== Assignment ==
Although the data below holds other lines too, output only those from the line with "SRunUpdate (session_id action_id : string)" up to and including the line with "py v sid id)", exactly as they appear.

== Given data ==
◆ ◆ ◆
(* ===== verification/ServiceBridge.v ===== *)
(** * ServiceBridge: the dry-run bridge and the read views (control_plane/bridge, service.py)

    A legacy update intent goes through the whole flow up to the lease; what
    would be mutated is recorded and nothing is.  The read views render the
    state without changing it. *)

From S2P Require Import Prelude PyStr PyText PyDict PyTime Json Models Lifecycle ProjectPlan Identity Policy.
From S2P Require Import Confirmation AuditLedger AuditBuilders KillSwitch Verification ActionRepo ActionSpec.
From S2P Require Import Contract Executor Session OwnerAuth ServicePlan ServiceState ServiceFlow ServiceRun.
From Stdlib Require Import Ascii String ZArith Lia.
From stdpp Require Import base strings gmap list.

Local Open Scope string_scope.
Local Open Scope Z_scope.
Local Open Scope aipm_scope.

Definition BRIDGE_VERSION : string := "mc612-update-bridge-v1".

Record LegacyUpdateIntent := {
  in_project : string;
  in_idempotency_key : string;
  in_environment : string;
  in_bridge_version : string;
}.

(** [LegacyUpdateIntent.__post_init__] *)
Definition check_LegacyUpdateIntent (i : LegacyUpdateIntent) : result LegacyUpdateIntent :=
  require str_eqb (in_bridge_version i) BRIDGE_VERSION else_raise BridgeError;;
  let* _ := bounded_reference MAX_AUDIT_ID (Some (in_project i)) in
  let* _ := bounded_reference MAX_AUDIT_ID (Some (in_idempotency_key i)) in
  require mem (in_environment i) ["staging"; "production"] else_raise BridgeError;;
  Ok i.

Section bridge.
Context {E : Type}.
Notation W := (service E).
Variables (cf : service_config) (pt : ports E).

(** [frozenset(target for target, _environment in allowed_scopes)] *)
Definition allowed_projects : list string := List.map fst (po_allowed_scopes (cf_policy cf)).

(** [UpdateActionRequestAdapter.adapt] *)
Definition adapt (intent : LegacyUpdateIntent) : M W ActionRequest :=
  assert_ mem (in_project intent) allowed_projects else_raise BridgeError;;
  assert_ str_eqb (in_environment intent) "staging" else_raise BridgeError;;
  do found <- on_repo (attempt (read_plan (in_project intent)));;
  match found with
  | inr _ => raiseM BridgeError
  | inl plan =>
      assert_ str_eqb (value (pp_environment plan)) "staging" else_raise BridgeError;;
      assert_ pp_enabled plan else_raise BridgeError;;
      liftM (new_ActionRequest UPDATE_PROJECT_PLAN (in_project intent) (in_idempotency_key intent)
               (sort_pairs [("title", pp_title plan); ("objective", pp_objective plan)]) (in_environment intent))
  end.

(** [DryRunMutationSink.record] *)
Definition record_dry_run (now : datetime) (identity : ActionIdentity) (plan : ProjectPlan)
    (fields : list (string * string)) (lease : ExecutionLease) (operation : OperationKind)
  : M W DryRunMutationRecord :=
  do_ liftM (rmap (λ kv, bounded_reference MAX_AUDIT_ID (Some (snd kv))) (dict_of fields));;
  let r := {| dm_action_id := id_action_id identity; dm_target_id := id_target_id identity;
              dm_environment := id_environment identity; dm_plan_id := id_plan_id identity;
              dm_pre_mutation_revision := pp_revision plan; dm_pre_mutation_digest := pp_digest plan;
              dm_mutation_fields := sort_pairs (dict_of fields); dm_lease_id := ls_lease_id lease;
              dm_fencing_token := ls_fencing_token lease; dm_operation := value operation;
              dm_recorded_at := isoformat now |} in
  do_ modifyM (λ w, with_dry_runs (sv_dry_runs w ++ [r])%list w);;
  retM r.

Inductive dry_run_result :=
  | IntentRefused
  | DryRunDenied (code : string)
  | DryRunRecorded (action_id decision_id confirmation_id snapshot_id lease_id : string) (fencing_token : Z)
      (record : DryRunMutationRecord).

(** The lease of a dry run: without [now] there is no moment to grant it at. *)
Definition dry_run_lease (v : call_env) (a : ActionLifecycle) : M W ExecutionLease :=
  match cv_now v with
  | None => control_plane_error INVALID_REQUEST
  | Some now =>
      do la <- on_repo (acquire_lease (lc_action_id a) (lc_version a) now [] (cv_random v 0) (cv_random v 1));;
      retM (fst la)
  end.

(** From the allowed decision to the record. *)
Definition rehearse (v : call_env) (session_id : string) (request : ActionRequest) (decision : AuthorizationDecision)
    (identity : ActionIdentity) : M W dry_run_result :=
  do binding <- confirm_decision cf (nested 200 v) session_id (ad_decision_id decision);;
  do sn <- capture_snapshot pt (nested 300 v) session_id (id_action_id identity);;
  do w <- getM;;
  match get_action (id_action_id identity) (sv_repo w) with
  | None => control_plane_error STATE_CONFLICT
  | Some a =>
      assert_ bool_decide (lc_state a = SNAPSHOT_CAPTURED) else_raise ControlPlaneError STATE_CONFLICT;;
      do lease <- dry_run_lease v a;;
      do plan <- on_repo (read_plan (id_target_id identity));;
      do r <- record_dry_run (cv_clock v 1) identity plan (req_metadata request) lease (req_operation request);;
      retM (DryRunRecorded (id_action_id identity) (ad_decision_id decision) (cb_confirmation_id binding)
              (sn_snapshot_id sn) (ls_lease_id lease) (ls_fencing_token lease) r)
  end.

(** [dry_run_update_intent] *)
Definition dry_run_update_intent (v : call_env) (session_id : string) (intent : LegacyUpdateIntent)
  : M W dry_run_result :=
  assert_ cf_dry_run_sink cf else_raise ControlPlaneError SESSION_INVALID;;
  assert_ negb (bool_decide (allowed_projects = [])) else_raise BridgeError;;
  do session <- session_of v 0 session_id;;
  do adapted <- attempt (adapt intent);;
  match adapted with
  | inr _ => retM IntentRefused
  | inl request =>
      do decision <- authorize_request cf pt (nested 100 v) (se_session_id session) request [] None;;
      if negb (ad_allowed decision) then retM (DryRunDenied (value (ad_code decision)))
      else match ad_action_identity decision with
           | None => control_plane_error STORAGE_CORRUPT
           | Some identity => rehearse v (se_session_id session) request decision identity
           end
  end.

(** ** Read views *)

(** [plan_view]: the plan a view renders *)
Definition plan_view (target_id : string) : M W (option ProjectPlan) := read_current_plan pt target_id.

(** [registration_view]: [permits_operations] is no method of the registry, so
    with kill switches the exception handler answers. *)
Definition registration_view (target_id : string) : M W (option ProjectRegistration) :=
  do w <- getM;;
  match sv_switches w with
  | Some _ => retM None
  | None => retM (find_registration pt target_id)
  end.

(** [action_view]: the action and its outcome *)
Definition action_view (action_id : string) (w : W) : option (ActionLifecycle * option string) :=
  (λ a, (a, outcome_for_action action_id (sv_repo w))) <$> get_action action_id (sv_repo w).
Definition latest_update_action_view (target_id : string) (w : W) : option (ActionLifecycle * option string) :=
  (λ a, (a, outcome_for_action (lc_action_id a) (sv_repo w))) <$> latest_action_for_target target_id (sv_repo w).

(** [tuple(...)[-limit:]] *)
Definition last_items {A} (limit : Z) (l : list A) : list A :=
  if limit =? 0 then l
  else if 0 <? limit then drop (length l - Z.to_nat limit) l else drop (Z.to_nat (- limit)) l.

(** [audit_for_action] *)
Definition audit_for_action (action_id : string) (limit : Z) (w : W) : result (list AuditEvent) :=
  match rp_audit (sv_repo w) with
  | None => Raise AttributeError
  | Some l =>
      let* events := ledger_events 4096 l in
      Ok (last_items limit (List.filter (λ e, bool_decide (ae_action_id (ev_draft e) = Some action_id)) events))
  end.
End bridge.
Lemma record_verification_safe id v r now ds : keeps safe_step (record_verification_outcome id v r now ds).
Proof. by apply (repo_call_safe _ (CVerify id v r now ds)). Qed.
Lemma mark_reconciled_safe id v st o now ds : keeps safe_step (mark_reconciled id v st o now ds).
Proof. by apply (repo_call_safe _ (CReconcile id v st o now ds)). Qed.
Lemma advance_rollback_safe id v from st now ds : keeps safe_step (advance_rollback_state id v from st now ds).
Proof. by apply (repo_call_safe _ (CRollback id v from st now ds)). Qed.
Lemma save_verification_safe r ds : keeps safe_step (save_verification r ds).
Proof. by apply (repo_call_safe _ (CSave r ds)). Qed.
Lemma record_confirmation_safe b t ds : keeps safe_step (record_confirmation_with_advance b t ds).
Proof. by apply (repo_call_safe _ (CRecordConfirmation b t ds)). Qed.
#[export] Hint Resolve register_action_safe advance_action_safe append_evidence_safe capture_safe bind_contract_safe
  release_lease_safe acquire_lease_safe begin_execution_safe execute_plan_mutation_safe record_verification_safe
  mark_reconciled_safe advance_rollback_safe save_verification_safe record_confirmation_safe : safety.

(** Walks a computation, closing the operations the hints know. *)
Ltac keeps_leaf :=
  match goal with |- keeps_from ?R _ ?m =>
    let H := fresh in assert (keeps R m) as H by (solve [eauto with safety nocore]); exact (H _) end.
Ltac keeps_walk := repeat match goal with
  | |- keeps_from _ _ (bindM _ _) => apply keeps_from_bind; [exact _| |intros]
  | |- keeps_from _ _ (match ?x with _ => _ end) => destruct x eqn:?
  | |- keeps_from _ _ _ => keeps_leaf
  | |- keeps_from _ _ _ => apply keeps_from_reads; [exact _|solve [solve_atomic]]
  end.

Lemma read_plan_reads t : reads (read_plan t).
Proof. unfold read_plan. solve_atomic. Qed.
#[export] Hint Resolve read_plan_reads : atomicity.

Lemma verify_and_record_safe d clk c now v rev : keeps safe_step (verify_and_record d clk c now v rev).
Proof. intros s. unfold verify_and_record. keeps_walk. Qed.
#[export] Hint Resolve verify_and_record_safe : safety.
#[export] Hint Resolve validate_world_reads validate_confirmation_reads validate_snapshot_reads validate_lease_reads
  validate_current_plan_reads load_snapshot_reads : atomicity.

Lemma bind_and_check_gate_safe x clk c a m : keeps safe_step (bind_and_check_gate x clk c a m).
Proof. intros s. unfold bind_and_check_gate. keeps_walk. Qed.
Lemma mutate_and_verify_safe d clk c a now m : keeps safe_step (mutate_and_verify d clk c a now m).
Proof. intros s. unfold mutate_and_verify. keeps_walk. Qed.
#[export] Hint Resolve bind_and_check_gate_safe mutate_and_verify_safe : safety.
Lemma execute_safe x d clk c now : keeps safe_step (execute x d clk c now).
Proof. intros s. unfold execute. keeps_walk. Qed.
Lemma reconcile_safe x clk c now : keeps safe_step (reconcile x clk c now).
Proof. intros s. unfold reconcile. keeps_walk. Qed.

Lemma contract_fields_reads py x a r : reads (contract_fields py x a r).
Proof. unfold contract_fields. solve_atomic. Qed.
#[export] Hint Resolve contract_fields_reads : atomicity.
Lemma contract_for_action_reads py x clk a m : reads (contract_for_action py x clk a m).
Proof. unfold contract_for_action. solve_atomic. Qed.
Lemma validate_rollback_reads x clk r o m : reads (validate_rollback x clk r o m).
Proof. unfold validate_rollback. solve_atomic. Qed.
Lemma reload_reads i : reads (reload i).
Proof. unfold reload. solve_atomic. Qed.
#[export] Hint Resolve contract_for_action_reads validate_rollback_reads reload_reads : atomicity.
Lemma prepare_lease_safe d a id m : keeps safe_step (prepare_lease d a id m).
Proof. intros s. unfold prepare_lease. keeps_walk. Qed.
Lemma begin_rollback_safe d c id a m : keeps safe_step (begin_rollback d c id a m).
Proof. intros s. unfold begin_rollback. keeps_walk. Qed.
Lemma verify_rollback_safe d clk c id v t env oid o sn now :
  keeps safe_step (verify_rollback d clk c id v t env oid o sn now).
Proof. intros s. unfold verify_rollback. keeps_walk. Qed.
#[export] Hint Resolve prepare_lease_safe begin_rollback_safe verify_rollback_safe : safety.
Lemma restore_and_verify_safe x d clk c id oid v a o now m :
  keeps safe_step (restore_and_verify x d clk c id oid v a o now m).
Proof. intros s. unfold restore_and_verify. keeps_walk. Qed.
#[export] Hint Resolve restore_and_verify_safe : safety.
Lemma execute_rollback_safe py x d clk rid oid now : keeps safe_step (execute_rollback py x d clk rid oid now).
Proof. intros s. unfold execute_rollback. keeps_walk. Qed.
#[export] Hint Resolve execute_safe reconcile_safe execute_rollback_safe : safety.

Lemma request_confirmation_safe n d subject now : keeps (S := repo) safe_step (request_confirmation n d subject now).
Proof.
  intros s. unfold request_confirmation. keeps_walk. apply keeps_from_modify. by apply safe_core.
Qed.
Lemma build_confirmation_reads b subject now : reads (S := repo) (build_confirmation b subject now).
Proof. unfold build_confirmation, validate_binding, stored. solve_atomic. Qed.
#[export] Hint Resolve request_confirmation_safe : safety.
#[export] Hint Resolve build_confirmation_reads : atomicity.

(** ** Quiet computations of the service *)

Section quiet.
Context {E : Type}.
Notation W := (service E).

(** The repository took safe steps and the runtime was not called. *)
Definition quiet (w w' : W) : Prop := safe_step (sv_repo w) (sv_repo w') ∧ sv_world w' = sv_world w.
#[export] Instance quiet_preorder : PreOrder quiet.
Proof.
  split.
  - intros w. by split.
  - intros w1 w2 w3 [H1 E1] [H2 E2]. split; [by etrans|congruence].
Qed.

Lemma quiet_repo {A} (m : M repo A) : keeps safe_step m → keeps quiet (on_repo (E := E) m).
Proof.
  intros H w w' r. unfold on_repo, on. destruct (m (sv_repo w)) as [s r'] eqn:Em. intros [= <- _].
  split; [by apply (H _ _ _ Em)|done].
Qed.
Lemma quiet_sessions {A} (m : M session_store A) : keeps quiet (on_sessions (E := E) m).
Proof. intros w w' r. unfold on_sessions, on. destruct (m _) as [s r']. intros [= <- _]. by split. Qed.
Lemma quiet_auth {A} (m : M authenticator A) : keeps quiet (on_auth (E := E) m).
Proof. intros w w' r. unfold on_auth, on. destruct (m _) as [s r']. intros [= <- _]. by split. Qed.
Lemma quiet_switches {A} (m : M kill_store A) : keeps quiet (on_switches (E := E) m).
Proof.
  intros w w' r. unfold on_switches. destruct (sv_switches w) as [k|]; [|by intros [= <- _]].
  destruct (m _) as [k' r']. intros [= <- _]. split; [|done]. cbn.
  destruct (kst_audit k'); [by apply safe_core|done].
Qed.
Lemma quiet_modify f : (∀ w : W, sv_repo (f w) = sv_repo w ∧ sv_world (f w) = sv_world w) → keeps quiet (modifyM f).
Proof. intros H w. apply keeps_from_modify. destruct (H w) as [E1 E2]. split; [by rewrite E1|done]. Qed.
Lemma keeps_catch {S A} (R : S → S → Prop) `{!PreOrder R} (m : M S A) h :
  keeps R m → (∀ e m', h e = Some m' → keeps R m') → keeps R (catchM m h).
Proof.
  intros Hm Hh s s' r. unfold catchM. destruct (m s) as [s1 [a|e]] eqn:Em.
  { intros [= <- _]. by apply (Hm _ _ _ Em). }
  destruct (h e) as [m'|] eqn:Ee; [|by intros [= <- _]; apply (Hm _ _ _ Em)].
  intros H. etrans; [by apply (Hm _ _ _ Em)|by apply (Hh _ _ Ee _ _ _ H)].
Qed.
Lemma keeps_attempt {S A} (R : S → S → Prop) (m : M S A) : keeps R m → keeps R (attempt m).
Proof. intros Hm s s' r. unfold attempt. destruct (m s) as [s1 [a|e]] eqn:Em; intros [= <- _]; by apply (Hm _ _ _ Em). Qed.
Lemma keeps_reads {S A} (R : S → S → Prop) `{!PreOrder R} (m : M S A) : reads m → keeps R m.
Proof. intros H s. by apply keeps_from_reads. Qed.
Lemma reads_on_repo {A} (m : M repo A) : reads m → reads (on_repo (E := E) m).
Proof.
  intros Hm w. unfold on_repo, on. specialize (Hm (sv_repo w)). destruct (m _) as [s r]. cbn in *. subst s. by destruct w.
Qed.
End quiet.
#[export] Hint Resolve quiet_repo quiet_sessions quiet_auth quiet_switches keeps_attempt : safety.
#[export] Hint Resolve reads_on_repo : atomicity.
(* ===== verification/ServiceProps.v ===== *)
(** * ServiceProps: histories of service calls (control_plane/service.py)

    Any sequence of calls of the service, with any answers of the ports: an
    update runs at most once, only after its own verified execution, and a call
    without a live session does nothing. *)

From S2P Require Import Prelude PyStr PyText PyDict PyTime Json Models Lifecycle ProjectPlan Identity Policy.
From S2P Require Import Confirmation AuditLedger AuditBuilders KillSwitch Verification Rollback ActionRepo.
From S2P Require Import ActionSpec Capability Contract Gate Executor RollbackExec Session OwnerAuth ServicePlan.
From S2P Require Import ServiceState ServiceFlow ServiceRun ServiceBridge ServiceSafety.
From Stdlib Require Import Ascii String ZArith Lia.
From stdpp Require Import base strings gmap list.

Local Open Scope string_scope.
Local Open Scope Z_scope.
Local Open Scope aipm_scope.

(** ** Calls *)

Inductive service_call :=
  | SLogin (secret : string)
  | SLogout (session_id : string)
  | SRotateCredentials
  | SAuthorize (session_id : string) (request : ActionRequest) (extra : list AuditEventDraft)
      (refs : option (string * string))
  | SConfirm (session_id decision_id : string)
  | SConfirmAction (session_id action_id : string)
  | SCapture (session_id action_id : string)
  | SRecordVerification (session_id action_id : string) (expected : ExpectedState)
  | SPlanRollback (session_id action_id : string)
  | SRequestRollback (session_id action_id : string)
  | SExecute (session_id action_id : string)
  | SExecuteRollback (session_id original_action_id rollback_action_id : string)
  | SReconcile (session_id action_id : string)
  | SDryRun (session_id : string) (intent : LegacyUpdateIntent)
  | SApproveUpdate (session_id target_id environment digest key : string) (service_name : option string)
  | SRunUpdate (session_id action_id : string)
  | SEngageSwitch (actor reason : string)
  | SDisengageSwitch (actor reason : string).

(** The session a call presents; [logout] also accepts a session that is gone. *)
Definition presented_session (c : service_call) : option string :=
  match c with
  | SAuthorize sid _ _ _ | SConfirm sid _ | SConfirmAction sid _ | SCapture sid _ | SRecordVerification sid _ _
  | SPlanRollback sid _ | SRequestRollback sid _ | SExecute sid _ | SExecuteRollback sid _ _ | SReconcile sid _
  | SDryRun sid _ | SApproveUpdate sid _ _ _ _ _ | SRunUpdate sid _ => Some sid
  | SLogin _ | SLogout _ | SRotateCredentials | SEngageSwitch _ _ | SDisengageSwitch _ _ => None
  end.

Section calls.
Context {E : Type}.
Notation W := (service E).
Variables (py : py_values) (cf : service_config).

Definition serve_call (pt : ports E) (v : call_env) (c : service_call) : M W unit :=
  match c with
  | SLogin secret => ignore (login cf v secret)
  | SLogout sid => logout v sid
  | SRotateCredentials => ignore (rotate_credentials v)
  | SAuthorize sid r ds refs => ignore (authorize_request cf pt v sid r ds refs)
  | SConfirm sid id => ignore (confirm_decision cf v sid id)
  | SConfirmAction sid id => ignore (confirm_action cf v sid id)
  | SCapture sid id => ignore (capture_snapshot pt v sid id)
  | SRecordVerification sid id e => ignore (record_verification v sid id e)
  | SPlanRollback sid id => ignore (plan_action_rollback py v sid id)
  | SRequestRollback sid id => ignore (request_rollback py cf pt v sid id)
  | SExecute sid id => ignore (execute_action py cf pt v sid id)
  | SExecuteRollback sid oid rid => ignore (execute_action_rollback py pt v sid oid rid)
  | SReconcile sid id => ignore (reconcile_action cf pt v sid id)
  | SDryRun sid i => ignore (dry_run_update_intent cf pt v sid i)
  | SApproveUpdate sid t e d k n => ignore (approve_update_plan cf pt v sid t e d k n)
  | SRunUpdate sid id => ignore (run_approved_update py cf pt v sid id)
  | SEngageSwitch actor reason => ignore (engage_kill_switch cf v actor reason)
  | SDisengageSwitch actor reason => ignore (disengage_kill_switch cf v actor reason)
  end.

(** One call with the ports and the readings it meets. *)
Record service_event := { sx_ports : ports E; sx_env : call_env; sx_call : service_call }.
Definition serve_event (e : service_event) (w : W) : W := fst (serve_call (sx_ports e) (sx_env e) (sx_call e) w).
Definition serve_events (es : list service_event) (w : W) : W := fold_left (λ w e, serve_event e w) es w.

(** ** What one call does *)

Lemma keeps_ignore {S A} (R : S → S → Prop) (m : M S A) : keeps R m → keeps R (ignore m).
Proof.
  intros H s s' r. unfold ignore, bindM, retM. destruct (m s) as [s1 [a|e]] eqn:Em; intros [= <- _]; by apply (H _ _ _ Em).
Qed.

(** Every call but [run_approved_update] is quiet. *)
Lemma serve_call_quiet pt v c :
  (∀ sid id, c ≠ SRunUpdate sid id) → keeps quiet (serve_call pt v c).
Proof.
  intros Hc. destruct c; cbn [serve_call]; try apply keeps_ignore.
  - apply login_quiet.
  - apply logout_quiet.
  - apply rotate_credentials_quiet.
  - apply authorize_quiet.
  - apply confirm_quiet.
  - apply confirm_action_quiet.
  - apply capture_quiet.
  - apply record_verification_quiet.
  - apply plan_action_rollback_quiet.
  - apply request_rollback_quiet.
  - apply execute_action_quiet.
  - apply execute_action_rollback_quiet.
  - apply reconcile_action_quiet.
  - apply dry_run_quiet.
  - apply approve_quiet.
  - by destruct (Hc session_id action_id).
  - apply quiet_switches.
  - apply quiet_switches.
Qed.

(** The runtime was called with [b], for an action this call has verified. *)
Record ran_update (pt : ports E) (v : call_env) (id : string) (b : UpdateExecutionBinding) (w w' : W) : Prop := {
  ru_before : ∃ a, get_action id (sv_repo w) = Some a ∧ lc_state a ∉ replayed_states;
  ru_call : ∃ w1 a runtime, quiet w w1 ∧ get_action id (sv_repo w1) = Some a ∧ lc_state a = VERIFIED_SUCCESS ∧
    update_binding_for cf pt v a w1 = Ok b ∧ pt_update_runtime pt = Some runtime ∧
    w' = with_world (fst (runtime b (sv_world w1))) w1;
}.
(** ** Confirmation *)

Lemma conf_served_eq : serve 256 conf_calls ([] : conf_dict) = conf_served.
Proof. vm_compute. reflexivity. Qed.
Lemma conf_served_run : served 256 ([] : conf_dict) (fst conf_served) (snd conf_served).
Proof. rewrite <-conf_served_eq. apply serve_served. Qed.
Lemma conf_empty_ok : conf_dict_ok [].
Proof. split; [constructor|]. intros id b [=]. Qed.
Lemma conf_empty_sound : store_sound (conf_dict_ok) 256 ([] : conf_dict).
Proof. split; [apply conf_empty_ok|by intros|by intros|done]. Qed.

Lemma confirmation_single_use_witness :
  consumptions (cb_confirmation_id ex_binding) (fst conf_served) = 1%nat ∧
  (consumptions (cb_confirmation_id ex_binding) (fst conf_served) <= 1)%nat.
Proof.
  split; [vm_compute; reflexivity|].
  apply (confirmation_single_use conf_dict_ok 256 [] (fst conf_served) (snd conf_served)).
  apply conf_served_run.
Defined.

Lemma confirmation_store_sound_witness : store_sound conf_dict_ok 256 (snd conf_served).
Proof.
  apply (confirmation_store_sound conf_dict_ok 256 [] (fst conf_served) (snd conf_served)).
  - apply conf_served_run.
  - apply conf_empty_sound.
Defined.

Definition conf_pending : conf_dict := [(cb_confirmation_id ex_binding, ex_binding)].

Lemma confirmation_steps_spec_witness :
  confirm ex_binding OWNER_SUBJECT (t0 + seconds 4) conf_pending =
  (cs_put ex_confirmed conf_pending, Ok ex_confirmed).
Proof.
  apply (confirmation_steps_spec conf_pending (cs_put ex_confirmed conf_pending) ex_binding
           ex_confirmed OWNER_SUBJECT (t0 + seconds 4)).
  - vm_compute. reflexivity.
  - vm_compute. reflexivity.
  - by vm_compute.
Defined.

(** Over the repository. *)
Lemma request_confirmation_binds_witness :
  ∃ i, ad_action_identity ex_decision = Some i ∧ cb_action_id ex_binding = id_action_id i ∧
    cb_state ex_binding = CONFIRMATION_REQUESTED.
Proof.
  destruct (request_confirmation_binds (S := repo) repo_conf_ok 256 ex_decision OWNER_SUBJECT
    (t0 + seconds 3) ex_repo1 (cs_put ex_binding ex_repo1) ex_binding)
    as (i & Hi & _ & _ & _ & Ha & _ & Hst & _).
  - split; [constructor|]. intros id b [=].
  - vm_compute. reflexivity.
  - by exists i.
Defined.

(** ** Audit *)

Definition ex_draft1 := Eval vm_compute in
  the (lease_acquired "event-1" "control-plane-system" t0 ex_id (Some "plan-1") "alpha" "staging"
         "lease-1" 1).
Definition ex_draft2 := Eval vm_compute in
  the (lease_acquired "event-2" "control-plane-system" (t0 + seconds 1) ex_id (Some "plan-1") "alpha"
         "staging" "lease-1" 2).
Definition ex_chain := Eval vm_compute in append_all [ex_draft1; ex_draft2] ex_ledger.
(** The same events behind another bound. *)
Definition ex_chain' : ledger := {| lg_max_events := 7; lg_events := lg_events ex_chain |}.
◆ ◆ ◆
== Written solution ==
  | SRunUpdate (session_id action_id : string)
  | SEngageSwitch (actor reason : string)
  | SDisengageSwitch (actor reason : string).

(** The session a call presents; [logout] also accepts a session that is gone. *)
Definition presented_session (c : service_call) : option string :=
  match c with
  | SAuthorize sid _ _ _ | SConfirm sid _ | SConfirmAction sid _ | SCapture sid _ | SRecordVerification sid _ _
  | SPlanRollback sid _ | SRequestRollback sid _ | SExecute sid _ | SExecuteRollback sid _ _ | SReconcile sid _
  | SDryRun sid _ | SApproveUpdate sid _ _ _ _ _ | SRunUpdate sid _ => Some sid
  | SLogin _ | SLogout _ | SRotateCredentials | SEngageSwitch _ _ | SDisengageSwitch _ _ => None
  end.

Section calls.
Context {E : Type}.
Notation W := (service E).
Variables (py : py_values) (cf : service_config).

Definition serve_call (pt : ports E) (v : call_env) (c : service_call) : M W unit :=
  match c with
  | SLogin secret => ignore (login cf v secret)
  | SLogout sid => logout v sid
  | SRotateCredentials => ignore (rotate_credentials v)
  | SAuthorize sid r ds refs => ignore (authorize_request cf pt v sid r ds refs)
  | SConfirm sid id => ignore (confirm_decision cf v sid id)
  | SConfirmAction sid id => ignore (confirm_action cf v sid id)
  | SCapture sid id => ignore (capture_snapshot pt v sid id)
  | SRecordVerification sid id e => ignore (record_verification v sid id e)
  | SPlanRollback sid id => ignore (plan_action_rollback py v sid id)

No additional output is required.